Background
The accurate prediction of surgical risk is important to patients and physicians. Logistic regression (LR) models are typically used to estimate these risks. However, in the fields of data mining and machine-learning, many alternative classification and prediction algorithms have been developed. This study aimed to compare the performance of LR to several data mining algorithms for predicting 30-day surgical morbidity in children.
Methods
We used the 2012 National Surgical Quality Improvement Program-Pediatric dataset to compare the performance of 1) a LR model that assumed linearity and additivity (simple LR model) 2) a LR model incorporating restricted cubic splines and interactions (flexible LR model) 3) a support vector machine, 4) a random forest and 5) boosted classification trees for predicting surgical morbidity.
Results
The ensemble-based methods showed significantly higher accuracy, sensitivity, specificity, PPV, and NPV than the simple LR model.
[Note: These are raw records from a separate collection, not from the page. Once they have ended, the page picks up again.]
(** * Ecommerce backend: Sequelize models and their consistency rules

    A shallow embedding of the model layer of the shop backend
    (backend/models: Producto, Pedido, Carrito, Categoria, Subcategoria;
    backend/config/multer.js), followed by the properties of stock
    accounting, the order status, cancellation, the cart total, the
    cascading deactivation of the catalogue and the deletion of products.

    Conventions of the embedding.
    - A JavaScript method that may throw is a computation in the monad
      [Js.M S A = S -> Resultado A * S]: the state [S] is what the method
      can mutate (the instance [this], the tables it writes, the console),
      and a [Throw] keeps the state reached so far, because a JavaScript
      exception rolls nothing back.
    - A Sequelize instance is the pair of its [dataValues] and its
      [previousDataValues]; [changed] compares the two, [save] validates
      and writes the fields that changed and then makes both agree.
    - A table is the list of its rows; [findAll] is [filter], [findByPk]
      is [find], an UPDATE is a [map] over the rows with that key.
    - DECIMAL(10,2) columns are counted in hundredths, as integers.
    - Identifiers keep the names they have in the sources. *)

From Stdlib Require Import ZArith List String Ascii Bool Lia DecimalString.
Import ListNotations.
Open Scope string_scope.
Open Scope Z_scope.

(* ================================================================== *)
(** ** JavaScript values, exceptions and the state-and-exception monad *)
(* ================================================================== *)

Module Js.

Inductive Excepcion : Type :=
| Error (mensaje : string)
| ReferenceError (mensaje : string)
| SequelizeValidationError (mensaje : string)
| SequelizeDatabaseError (mensaje : string).

Definition message (e : Excepcion) : string :=
  match e with
  | Error m | ReferenceError m
  | SequelizeValidationError m | SequelizeDatabaseError m => m
  end.

Inductive Resultado (A : Type) : Type :=
| Ok (a : A)
| Throw (e : Excepcion).

Arguments Ok {A} a.
Arguments Throw {A} e.

Definition M (S A : Type) : Type := S -> Resultado A * S.

Definition ret {S A : Type} (a : A) : M S A := fun s => (Ok a, s).

Definition throw {S A : Type} (e : Excepcion) : M S A := fun s => (Throw e, s).

Definition bind {S A B : Type} (c : M S A) (k : A -> M S B) : M S B :=
  fun s =>
    match c s with
    | (Ok a, s') => k a s'
    | (Throw e, s') => (Throw e, s')
    end.

Definition get {S : Type} : M S S := fun s => (Ok s, s).

Definition modify {S : Type} (f : S -> S) : M S unit := fun s => (Ok tt, f s).

(** [try { c } catch (error) { h error }] *)
Definition try_catch {S A : Type} (c : M S A) (h : Excepcion -> M S A) : M S A :=
  fun s =>
    match c s with
    | (Ok a, s') => (Ok a, s')
    | (Throw e, s') => h e s'
    end.

(** [for (const x of xs) { cuerpo x }]: the first exception leaves the loop. *)
Fixpoint forOf {S A : Type} (xs : list A) (cuerpo : A -> M S unit) : M S unit :=
  match xs with
  | [] => ret tt
  | x :: xs' => bind (cuerpo x) (fun _ => forOf xs' cuerpo)
  end.

(** The values a condition is tested on here. A promise is an object, so it
    is truthy whether it is fulfilled or rejected. *)
Inductive Valor : Type :=
| VUndefined
| VBoolean (b : bool)
| VPromise (settled : Resultado unit).

Definition truthy (v : Valor) : bool :=
  match v with
  | VUndefined => false
  | VBoolean b => b
  | VPromise _ => true
  end.

(** [Array.prototype.includes] on an array of strings. *)
Definition includes (xs : list string) (x : string) : bool :=
  existsb (String.eqb x) xs.

(** A computation every run of which, returning or throwing, takes a
    state to one related to it by [R]. *)
Definition respeta {S A : Type} (R : S -> S -> Prop) (m : M S A) : Prop :=
  forall s, R s (snd (m s)).

End Js.
(** X2. The top-level call [main().catch(console.error)], with [main] as
    written.  When the change stream emits only changes until the timer
    runs, the call settles without an error, and the console ends with
    one error line exactly when [connect()] or [client.close()] rejected
    (the error of [client.close()] if both did).  When the change stream
    emits ['error'] before the timer, after a successful [connect()],
    the call never settles: nothing is printed after the changes emitted
    so far, [console.error] is not called and the client is not closed. *)
Theorem script_logs_rejections_only (env : Env) (evs : list ChangeEvent)
  (rest : list Emission) (st : St) :
  (let run :=
     script_against (map EmitsChange evs ++ EmitterTimerFires :: rest) env st in
   fst run = Returned tt /\
   console (snd run) =
     console st ++
     match connect_outcome env with
     | None =>
         LText "Connected successfully to mongodb"
           :: map LDoc evs ++ [LText "Closing the change stream"]
     | Some _ => []
     end ++
     match close_outcome env, connect_outcome env with
     | Some e, _ => [LError e]
     | None, Some e => [LError e]
     | None, None => []
     end) /\
  (connect_outcome env = None ->
   forall e,
     let run :=
       script_against (map EmitsChange evs ++ EmitsError e :: rest) env st in
     fst run = Waiting /\
     console (snd run) =
       console st ++ LText "Connected successfully to mongodb" :: map LDoc evs /\
     client_ops (snd run) =
       client_ops st ++
       [OpNew (uri env); OpConnect;
        OpWatch "sample_airbnb" "listingsAndReviews" []]).
Proof.
  split.
  - cbv zeta. unfold script_against, try_catch.
    destruct (connect_outcome env) as [e|] eqn:Hconn.
    + unfold main_with, try_finally, bind, connect, client_close.
      rewrite Hconn. simpl.
      destruct (close_outcome env); simpl; split; reflexivity.
    + rewrite (main_with_connected env _ st Hconn).
      unfold try_finally. rewrite emitter_against_timer_run.
      unfold client_close.
      destruct (close_outcome env); simpl; (split; [reflexivity|]);
        rewrite <- ?app_assoc; simpl; rewrite ?app_nil_r;
        rewrite <- ?app_assoc; reflexivity.
  - intros Hconn e. cbv zeta. unfold script_against, try_catch.
    rewrite (main_with_connected env _ st Hconn).
    unfold try_finally. rewrite emitter_against_error_run.
    cbn [fst snd]. split; [reflexivity|].
    unfold opened, client_op, log_lines; simpl.
    rewrite <- !app_assoc. split; reflexivity.
Qed.

Lemma script_logs_rejections_only_witness :
  connect_outcome sample_env = None /\
  let run :=
    script_against
      (map EmitsChange [VNumber 1] ++ EmitsError "cursor killed" :: [])
      sample_env st0 in
  fst run = Waiting /\
  console (snd run) =
    [LText "Connected successfully to mongodb"; LDoc (VNumber 1)] /\
  client_ops (snd run) =
    [OpNew "mongodb://localhost:27017"; OpConnect;
     OpWatch "sample_airbnb" "listingsAndReviews" []].
Proof.
  split; [reflexivity|].
  apply (proj2 (script_logs_rejections_only sample_env [VNumber 1] [] st0)).
  reflexivity.
Defined.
However, none of the models performed better than the flexible LR model in terms of the aforementioned measures or in model calibration or discrimination.
Conclusion
Support vector machines, random forests, and boosted classification trees do not show better performance than LR for predicting pediatric surgical morbidity. After further validation, the flexible LR model derived in this study could be used to assist with clinical decision-making based on patient-specific surgical risks.